Entrée en vigueur le 23 décembre 2023
Est codifié par : DÉCRET n°2014-1670 du 30 décembre 2014 - art.
Modifié par : Décret n°2023-1231 du 21 décembre 2023 - art. 6
L'autorité portuaire fixe les emplacements sur lesquels les marchandises peuvent séjourner. S'il s'agit de marchandises dangereuses, les modalités de séjour temporaire sont fixées par le règlement général de transport et de manutention des marchandises dangereuses dans les ports maritimes (RPM) et le règlement local pris pour son application.
Il est défendu de faire aucun dépôt sur les cales d'accès aux plans d'eau et sur les parties de quais et terre-pleins du port réservées à la circulation.
Le dépôt sur les terre-pleins des engins de pêche tels que funes, chaluts et filets sont interdits, sauf dans les conditions définies par le règlement particulier.
Pour l'application des dispositions de l'article L. 5335-3, les marchandises sur les quais, terre-pleins et dépendances du port doivent être enlevées avant la fin du jour ouvré suivant le déchargement, sauf si le règlement particulier prévoit un délai plus long, ou si l'autorité portuaire accorde une dérogation individuelle.

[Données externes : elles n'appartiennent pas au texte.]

Definition lock_wait_chain_reaches (st : LockState) (start_ target : AdvisoryLockOwner) : bool :=
  default false (wait_chain_search (wait_chain_fuel st) st target [start_] []).

(** ** System calls *)

Definition posix_lock (o : AdvisoryLockOwner) (request : ParsedFlockRequest)
  : option AdvisoryLock :=
  (λ t, mkLock AdvisoryLockApi.Posix o t request.(req_range)) <$> request.(req_type).

(** One pass of the loop of [fcntl_set_lock]. *)
Definition fcntl_set_lock_try (key : string) (o : AdvisoryLockOwner)
  (requested : ParsedFlockRequest) (blocking : bool) (st : LockState)
  : attempt LockState SyscallError Z :=
  let requested_lock := posix_lock o requested in
  let entries := default [] (st.(ADVISORY_LOCKS) !! key) in
  match find_conflict entries o requested_lock AdvisoryLockApi.Posix with
  | None =>
      let st := store_entries st key (apply_posix_lock entries o requested) in
      Return (Ok 0) (wake_lock_waiters (clear_lock_wait st o))
  | Some conflict =>
      let st := mkLockState (<[key := entries]> st.(ADVISORY_LOCKS))
                  st.(ADVISORY_LOCK_WAITS) st.(lock_wakeups) in
      if negb blocking then Return (Err SyscallError.TryAgain) st
      else match requested_lock with
           | Some lock =>
               if lock_wait_chain_reaches st conflict.(owner) o
               then Return (Err SyscallError.ResourceDeadlock) st
               else Sleep (set_lock_wait st o key lock)
           | None => Sleep st
           end
  end.

(** What follows [block_current_with_sig_check]. *)
Definition lock_on_wake (o : AdvisoryLockOwner) (st : LockState) (r : result ObjectError unit)
  : option SyscallError * LockState :=
  match r with
  | Ok _ => (None, st)
  | Err e => (Some (object_error_as_syscall_error e), clear_lock_wait st o)
  end.

Definition fcntl_set_lock {M} `{UserMemory M LinuxFlock} (current_pid : Z) (object : Object)
  (arg : Z) (ofd blocking : bool) (ws : list (wakeup LockState)) (mem : M) (st : LockState)
  : option (result SyscallError Z) * M * LockState :=
  if arg =? 0 then (Some (Err SyscallError.BadAddress), mem, st)
  else
    let '(flock, mem) := user_read (T := LinuxFlock) mem arg in
    match (flock ← flock;
           requested ← parse_flock_request flock object;
           key ← lock_key object;
           Ok (requested, key)) with
    | Err e => (Some (Err e), mem, st)
    | Ok (requested, key) =>
        let o := lock_owner current_pid object ofd in
        let '(r, st) := blocking_loop (fcntl_set_lock_try key o requested blocking)
                          (lock_on_wake o) ws st in
        (r, mem, st)
    end.

(** The reply of [fcntl_get_lock] for a conflicting lock. *)
Definition report_conflict (flock : LinuxFlock) (lock : AdvisoryLock) : LinuxFlock :=
  mkFlock
    (match lock.(lock_type) with
     | AdvisoryLockType.Read => F_RDLCK
     | AdvisoryLockType.Write => F_WRLCK
     end)
    SEEK_SET
    (swrap 64 lock.(range).(start))
    (match lock.(range).(end_) with
     | Some e => swrap 64 (sat_sub e lock.(range).(start))
     | None => 0
     end)
    (match lock.(owner) with
     | AdvisoryLockOwner.Process pid => swrap 32 pid
     | AdvisoryLockOwner.OpenFileDescription _ => -1
     end)
    flock.(fl_reserved).

Definition report_free (flock : LinuxFlock) : LinuxFlock :=
  mkFlock F_UNLCK flock.(fl_whence) flock.(fl_start) flock.(fl_len) flock.(fl_pid)
    flock.(fl_reserved).

Definition get_lock_reply (st : LockState) (key : string) (o : AdvisoryLockOwner)
  (flock : LinuxFlock) (requested : ParsedFlockRequest) : LinuxFlock :=
  match (entries ← st.(ADVISORY_LOCKS) !! key;
         find_conflict entries o (posix_lock o requested) AdvisoryLockApi.Posix) with
  | Some lock => report_conflict flock lock
  | None => report_free flock
  end.

Definition fcntl_get_lock {M} `{UserMemory M LinuxFlock} (current_pid : Z) (object : Object)
  (arg : Z) (ofd : bool) (mem : M) (st : LockState) : result SyscallError Z * M :=
  if arg =? 0 then (Err SyscallError.BadAddress, mem)
  else
    let '(flock, mem) := user_read (T := LinuxFlock) mem arg in
    match (flock ← flock;
           requested ← parse_flock_request flock object;
           key ← lock_key object;
           Ok (flock, requested, key)) with
    | Err e => (Err e, mem)
    | Ok (flock, requested, key) =>
        let o := lock_owner current_pid object ofd in
        let '(w, mem) := user_write mem arg (get_lock_reply st key o flock requested) in
        ((λ _, 0) <$> w, mem)
    end.

(** One pass of the loop of [flock_lock]. *)
Definition flock_try (key : string) (o : AdvisoryLockOwner)
  (requested_type : option AdvisoryLock) (blocking : bool) (st : LockState)
  : attempt LockState SyscallError Z :=
  let entries := default [] (st.(ADVISORY_LOCKS) !! key) in
  match find_conflict entries o requested_type AdvisoryLockApi.Flock with
  | None =>
      let entries := List.filter (λ entry,
        negb (bool_decide (entry.(api) = AdvisoryLockApi.Flock) &&
              bool_decide (entry.(owner) = o))) entries in
      let entries := entries ++ match requested_type with Some lock => [lock] | None => [] end in
      let st := store_entries st key entries in
      Return (Ok 0) (wake_lock_waiters (clear_lock_wait st o))
  | Some conflict =>
      let st := mkLockState (<[key := entries]> st.(ADVISORY_LOCKS))
                  st.(ADVISORY_LOCK_WAITS) st.(lock_wakeups) in
      if negb blocking then Return (Err SyscallError.TryAgain) st
      else match requested_type with
           | Some lock =>
               if lock_wait_chain_reaches st conflict.(owner) o
               then Return (Err SyscallError.ResourceDeadlock) st
               else Sleep (set_lock_wait st o key lock)
           | None => Sleep st
           end
  end.

Definition flock_request (o : AdvisoryLockOwner) (t : option AdvisoryLockType)
  : option AdvisoryLock :=
  (λ t, mkLock AdvisoryLockApi.Flock o t (mkRange 0 None)) <$> t.

Definition flock_lock (object : Object) (operation : Z) (ws : list (wakeup LockState))
  (st : LockState) : option (result SyscallError Z) * LockState :=
  match (t ← parse_flock_operation operation; key ← lock_key object; Ok (t, key)) with
  | Err e => (Some (Err e), st)
  | Ok (t, key) =>
      let o := AdvisoryLockOwner.OpenFileDescription (ofd_owner object) in
      let blocking := Z.land operation LOCK_NB =? 0 in
      blocking_loop (flock_try key o (flock_request o t) blocking) (lock_on_wake o) ws st
  end.

(** [release_process_lock] and [release_ofd_lock] are the same code for the two kinds of
    owner. *)
Definition release_owner_lock (key : string) (o : AdvisoryLockOwner) (st : LockState)
  : bool * LockState :=
  let st := clear_lock_wait st o in
  match st.(ADVISORY_LOCKS) !! key with
  | None => (false, st)
  | Some entries =>
      let kept := List.filter (λ entry, negb (bool_decide (entry.(owner) = o))) entries in
      (negb (length kept =? length entries)%nat, store_entries st key kept)
  end.

Definition release_process_lock (key : string) (pid : Z) (st : LockState) : bool * LockState :=
  release_owner_lock key (AdvisoryLockOwner.Process pid) st.

Definition release_ofd_lock (key : string) (o : Z) (st : LockState) : bool * LockState :=
  release_owner_lock key (AdvisoryLockOwner.OpenFileDescription o) st.

Definition release_fd_entry_locks (process_pid : Z) (entry : Object) (st : LockState)
  : LockState :=
  match lock_key entry with
  | Err _ => st
  | Ok key =>
      let '(changed, st) := release_process_lock key process_pid st in
      let '(changed, st) :=
        if entry.(obj_strong_count) =? 1
        then let '(changed', st) := release_ofd_lock key (ofd_owner entry) st in
             (changed || changed', st)
        else (changed, st) in
      if changed then wake_lock_waiters st else st
  end.

Definition release_process_fd_table_locks (process_pid : Z) (entries : list (option Object))
  (st : LockState) : LockState :=
  let '(changed, st) := foldl (λ acc entry,
    let '(changed, st) := acc in
    match lock_key entry with
    | Err _ => (changed, st)
    | Ok key =>
        let '(changed', st) := release_process_lock key process_pid st in
        (changed || changed', st)
    end) (false, st) (omap id entries) in
  if changed then wake_lock_waiters st else st.

(** ** Specification: which bytes are locked *)

Definition in_range (b : Z) (r : AdvisoryLockRange) : Prop :=
  r.(start) ≤ b < range_end_bound r.

(** Owner [o] holds byte [b] with type [t] in the lock list [l]. *)
Definition holds (l : list AdvisoryLock) (a : AdvisoryLockApi) (o : AdvisoryLockOwner)
  (t : AdvisoryLockType) (b : Z) : Prop :=
  ∃ e, e ∈ l ∧ e.(api) = a ∧ e.(owner) = o ∧ e.(lock_type) = t ∧ in_range b e.(range).

Definition u64_range (r : AdvisoryLockRange) : Prop :=
  is_uint 64 r.(start) ∧ (∀ e, r.(end_) = Some e → is_uint 64 e).

(** No byte is locked by two owners unless both only read it; one owner never has both
    types on one byte; positions are 64-bit. *)
Definition exclusive (l : list AdvisoryLock) : Prop :=
  ∀ a o1 o2 t1 t2 b, o1 ≠ o2 → holds l a o1 t1 b → holds l a o2 t2 b →
    t1 = AdvisoryLockType.Read ∧ t2 = AdvisoryLockType.Read.

Definition single_type (l : list AdvisoryLock) : Prop :=
  ∀ a o t1 t2 b, holds l a o t1 b → holds l a o t2 b → t1 = t2.

Definition good_entries (l : list AdvisoryLock) : Prop :=
  exclusive l ∧ single_type l ∧ Forall (λ e, u64_range e.(range)) l.

Definition lock_inv (st : LockState) : Prop :=
  ∀ key l, st.(ADVISORY_LOCKS) !! key = Some l → l ≠ [] ∧ good_entries l.

(** ** Lemmas: ranges *)

Lemma range_end_bound_le r : u64_range r → range_end_bound r ≤ U64_MAX.
Proof.
  intros [_ He]. unfold range_end_bound, U64_MAX. destruct r as [s [e|]]; cbn in *; [|lia].
  destruct (He e eq_refl). lia.
Qed.

Lemma in_range_overlap b r1 r2 : in_range b r1 → in_range b r2 → ranges_overlap r1 r2 = true.
Proof. unfold in_range, ranges_overlap. lia. Qed.

Lemma no_overlap_in_range b r1 r2 :
  ranges_overlap r1 r2 = false → in_range b r1 → ¬ in_range b r2.
Proof. intros Hn H1 H2. rewrite (in_range_overlap b) in Hn; done. Qed.

Lemma holds_nil a o t b : ¬ holds [] a o t b.
Proof. intros (e & He%elem_of_nil & _). done. Qed.

Lemma holds_app l k a o t b : holds (l ++ k) a o t b ↔ holds l a o t b ∨ holds k a o t b.
Proof.
  unfold holds. setoid_rewrite elem_of_app. split.
  - intros (e & [He|He] & H); [left|right]; eauto.
  - intros [(e & He & H)|(e & He & H)]; eauto 10.
Qed.

Lemma holds_singleton e a o t b :
  holds [e] a o t b ↔ e.(api) = a ∧ e.(owner) = o ∧ e.(lock_type) = t ∧ in_range b e.(range).
Proof.
  unfold holds. setoid_rewrite list_elem_of_singleton. split; [|by eauto].
  by intros (? & -> & H).
Qed.

Lemma holds_cons e l a o t b : holds (e :: l) a o t b ↔ holds [e] a o t b ∨ holds l a o t b.
Proof. apply (holds_app [e] l). Qed.

Lemma holds_perm l k a o t b : Permutation l k → holds l a o t b ↔ holds k a o t b.
Proof. intros Hp. unfold holds. by setoid_rewrite Hp. Qed.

Lorsqu'il s'agit de marchandises dangereuses, le règlement particulier visé au quatrième alinéa est le règlement local pris pour l'application du règlement général de transport et de manutention des marchandises dangereuses dans les ports maritimes (RPM). Le cas échéant, la dérogation individuelle est accordée par l'autorité investie du pouvoir de police portuaire.
Si les nécessités de l'exploitation le justifient, l'autorité portuaire peut prescrire l'enlèvement ou le déplacement des marchandises avant l'expiration du délai mentionné à l'alinéa précédent ou l'autoriser après.
Les marchandises en voie de décomposition ou nauséabondes ne peuvent rester en dépôt sur les quais et les terre-pleins des ports avant ou après le chargement ou le déchargement, l'embarquement ou le débarquement.
[…] 1°) constate que les faits établis par procès-verbal constituent une contravention de grande voirie prévue et réprimée par les articles L. 5335-3, L. 5335-4, L. 5337-1, L. 5337-4 et R. 5333-15 du code des transports et condamne par suite M. C A au paiement d'une amende de 3 750 euros ; […] Par un mémoire enregistré le 15 septembre 2023, le préfet du Calvados, après avoir constaté que l'occupation du domaine public par le chalut du Valparaiso a cessé en mai 2024, conclut à ce qu'il n'y a pas lieu à statuer en matière domaniale et au maintien de ses conclusions en matière pénale.